The first episode tiptoes into the lap of symbology and the quest of understanding symbols and how they are interlaced with people’s beliefs. Ashley Zukerman as Robert Langdon introduces both his class and the viewers to the core of this thriller- When do convictions and your pursuit of happiness become mutually exclusive?
Soon after Langdon is rushed into the pursuit to extract his mentor and father-like figure Peter Solomon who has been kidnapped and tortured. Like, every other Robert Langdon story, yes, he is on the run again. But what makes it better this time is the attention to detail.
When Peter’s cut-off hand is discovered on a pedestal in the rotunda within the first 10 minutes of the episode, the viewers are visibly confused by what the torturer wants to get out of the deal. Langdon takes a good part of the time being able to convey to the audience the hidden meanings in the symbols and in layman’s terms understand that the ransom is a “superpower” and “immortality”.
There is also a moment where the creators focus on the only weakness in Robert Langdon’s character- Claustrophobia. They try to humanize the eidetic memory genius and hopefully, create a branch that can be tracked to Langdon’s childhood and the trauma associated with it.
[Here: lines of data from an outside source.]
(** * Gangland-Genesis: territory conflicts, succession and tick-stamped caches

    A shallow embedding of the simulation systems of the repository:

    - [TerritorySystem] (src/systems/TerritorySystem.ts): conflict detection
      on the 4x4 territory grid, registration in [conflictCache], resolution
      of mature conflicts and the war-strength formula; the upkeep of held
      cells ([maintainControl], [calculateStability]) and the tick
      ([update]);
    - [ConspiracySystem]: power vacuums, candidate successors, power
      collapse, and the tick-stamped [conspiracyCache]; the quick stability
      check and the level-by-level update of the power structures;
    - [UndergroundSystem]: the tick-stamped [discoveryCache] of
      [findSuitableMarket]; trading ([engageUnderground]) and heat
      ([handleInvestigation], [reduceHeat], [manageHeatLevel]).

    Conventions of the embedding.

    - Entity ids are naturals ([N]); bit fields stored in [Types.ui32],
      [Types.ui16] and [Types.ui8] columns are integers ([Z]) with the
      wrap-around of the typed-array store written out; the operators
      [&], [|], [~], [<<] and [>>] work on 32-bit signed operands as in the
      host language.
    - A value held in a float column, and a number that a method defined
      nowhere returns, is given by its exact rational value ([Q]).  The
      strength of a gang, on which the resolver branches, is computed from
      these values in the arithmetic of the host language, binary64,
      operation by operation ([JS.double]), and compared there.  The other
      arithmetic on stored values (reputations, stabilities, supports,
      heat) is done on the rationals, which leaves the rounding of the
      stored result out.  The sample worlds hold values that a 32-bit
      float column can hold.
    - A method runs in a state-and-exception monad: it returns, throws
      (leaving the writes made so far in place) or exhausts the fuel of a
      [while] loop.
    - Methods that are called but defined nowhere in the repository
      ([getAllyContribution], [handleStalemate], [isViableSuccessor], ...)
      are parameters, gathered per system in a class [Hooks]; what a
      statement assumes of one of them is written out as a hypothesis.
    - The component store ([get] on a component, the queries) belongs to
      the entity-component library; it is modelled from section 4.1 of the
      specification. *)

From Stdlib Require Import ZArith QArith Qabs Qminmax Lia Lqa.
From Stdlib Require SpecFloat.
From Stdlib Require Import Ascii String DecimalString DecimalN.
From Stdlib Require Import Sorting.Sorted Sorting.Permutation.
From stdpp Require Import base option list sorting gmap.

Local Open Scope Z_scope.

(** ** Host-language primitives *)

Module JS.

(** *** 32-bit integer operators *)

Definition ToInt32 (x : Z) : Z := (x + 2 ^ 31) mod 2 ^ 32 - 2 ^ 31.
Definition ToUint32 (x : Z) : Z := x mod 2 ^ 32.
Definition ToUint16 (x : Z) : Z := x mod 2 ^ 16.
Definition ToUint8 (x : Z) : Z := x mod 2 ^ 8.

(** [a & b], [a | b], [~a] *)
Definition and32 (a b : Z) : Z := Z.land (ToInt32 a) (ToInt32 b).
Definition or32 (a b : Z) : Z := Z.lor (ToInt32 a) (ToInt32 b).
Definition not32 (a : Z) : Z := Z.lnot (ToInt32 a).
(** [a << n]: the shift count is taken modulo 32 and the result wraps *)
Definition shl32 (a n : Z) : Z := ToInt32 (Z.shiftl (ToInt32 a) (Z.land n 31)).
(** [a >> n]: sign-propagating *)
Definition sar32 (a n : Z) : Z := Z.shiftr (ToInt32 a) (Z.land n 31).

(** Truthiness of a number: every number but zero. *)
Definition truthy (x : Z) : bool := negb (x =? 0).
(** ** Saving the cart editor *)

(** The "Save Changes & Recalculate" button of [show_cart_ui].
    [cart_items] is what [get_user_cart] returned when the screen was
    drawn; a row of [edited] holds the [id] of an editor row (none for a row
    typed into the editor) and its [Requested_Qty]. *)
Definition save_changes (db : DB) (user_id : Z) (cart_items : list CartView)
    (edited : list (option Z * Z)) : DB :=
  let db :=
    fold_left
      (fun db row =>
         match fst row with
         | Some id =>
             match find (fun x => Z.eqb (cv_id x) id) cart_items with
             | Some db_item =>
                 if negb (Z.eqb (snd row) (cv_qty db_item))
                 then update_cart_item_db db id (snd row)
                 else db
             | None => db
             end
         | None => db
         end) edited db in
  match edited with
  | [] => clear_cart_db db user_id
  | _ =>
      let current_ids :=
        flat_map (fun row => match fst row with
                             | Some id => [id]
                             | None => []
                             end) edited in
      fold_left
        (fun db item =>
           if negb (existsb (Z.eqb (cv_id item)) current_ids)
           then remove_from_cart_db db (cv_id item)
           else db) cart_items db
  end.
(** * binja-blocks: recovery of Apple Blocks structures

    A shallow embedding of [src/blocks.py] and [src/shinobi.py].  The plugin
    is Python code driving a host (Binary Ninja); the host is modelled at the
    interface the plugin uses: a byte image, a symbol table, a decompiler
    view (HLIL instructions), a type registry, comments and a log.
    Python exceptions are values of [exn]; every effectful function is a
    computation in the state-and-exception monad [M], whose state survives a
    raised exception, as a mutated Python object does. *)

From Stdlib Require Import ZArith List String Ascii Bool Lia Permutation.
From Stdlib Require Import Strings.Byte.
Import ListNotations.
Open Scope Z_scope.
Set Warnings "-register-all".

(* ===================================================================== *)
(** ** Python values and exceptions *)

Inductive exn : Type :=
| AssertionError
| AttributeError (attr : string)
| UnboundLocalError (name : string)
| TypeError
| RuntimeError (msg : string)
| NotImplementedError
| IndexError.

(** An attribute of a Python object or a local variable: bound or not. *)
Inductive attr (A : Type) : Type :=
| Unset
| Bound (a : A).
Arguments Unset {A}.
Arguments Bound {A} a.

Definition is_bound {A} (x : attr A) : bool :=
  match x with Bound _ => true | Unset => false end.

(** [Optional[int]]: [None] is Python's [None]. *)
Definition pyint := option Z.

(** [format(z, 'x')] *)
Definition hex_digit (n : N) : ascii :=
  match n with
  | 0 => "0" | 1 => "1" | 2 => "2" | 3 => "3" | 4 => "4" | 5 => "5"
  | 6 => "6" | 7 => "7" | 8 => "8" | 9 => "9" | 10 => "a" | 11 => "b"
  | 12 => "c" | 13 => "d" | 14 => "e" | _ => "f"
  end%N%char.

Fixpoint hex_digits (fuel : nat) (n : N) (acc : string) : string :=
  match fuel with
  | O => acc
  | S fuel' =>
      if (n =? 0)%N then acc
      else hex_digits fuel' (n / 16)%N (String (hex_digit (n mod 16)%N) acc)
  end.

Definition hexN (n : N) : string :=
  if (n =? 0)%N then "0"%string
  else hex_digits (S (N.to_nat (N.log2 n))) n EmptyString.

Definition hex (z : Z) : string :=
  if z <? 0 then ("-" ++ hexN (Z.to_N (- z)))%string else hexN (Z.to_N z).

(** [s.startswith(p)] is [String.prefix p s]; [s.endswith(c)] for one
    character: *)
Fixpoint endswith_char (c : ascii) (s : string) : bool :=
  match s with
  | EmptyString => false
  | String a EmptyString => Ascii.eqb a c
  | String _ rest => endswith_char c rest
  end.

(** [s.replace(a, b)] for single characters *)
Fixpoint replace_char (a b : ascii) (s : string) : string :=
  match s with
  | EmptyString => EmptyString
  | String x rest =>
      String (if Ascii.eqb x a then b else x) (replace_char a b rest)
  end.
The cinematography is just right in setting the suspenseful mood of the series, even the blood-shed is less gore and more anxious in portrayal.
However, even with its pauses and moments of revelations and a 43-minute run time to set things in motion, the start drops to average due to the protagonist’s trademark characteristic to become the one-man army with a repetitive attitude to save the world and still stand unharmed.
The Lost Symbol Episode 1 Review: The Cast
No matter what, the cast of The Lost Symbol definitely stands out!
Ashley Zukerman is taking over Tom Hanks’ Robert Langdon and, maybe it is for the better. Zukerman slips right into the character’s depth and earnestness. He is solid from the first scene of teaching a Havard class till the ending of episode one when he is being handed over the mysterious letter.
Eddie Izzard plays Peter Solomon. Even though we do not see a lot of him as he is our person-in-question to be rescued, the flashbacks are enough to know that Izzard is just the right fit. As for the lady to accompany our Professor, we have Valorie Curry as Katherine Solomon joining Professor Langdon in-person by the end of episode one.
The Lost Symbol Episode 1 Review: Final Verdict
The start to one of Dan Brown’s best is probably not the best but, how well the cast and crew have tried to set the series apart is quite visible. It is average but it is also worth arousing that curious pit in your stomach about- What Next?
It is still too early to pass on a solidified judgement on the series. However, time will tell how well it ages.
You can now watch The Lost Symbol on Voot Select.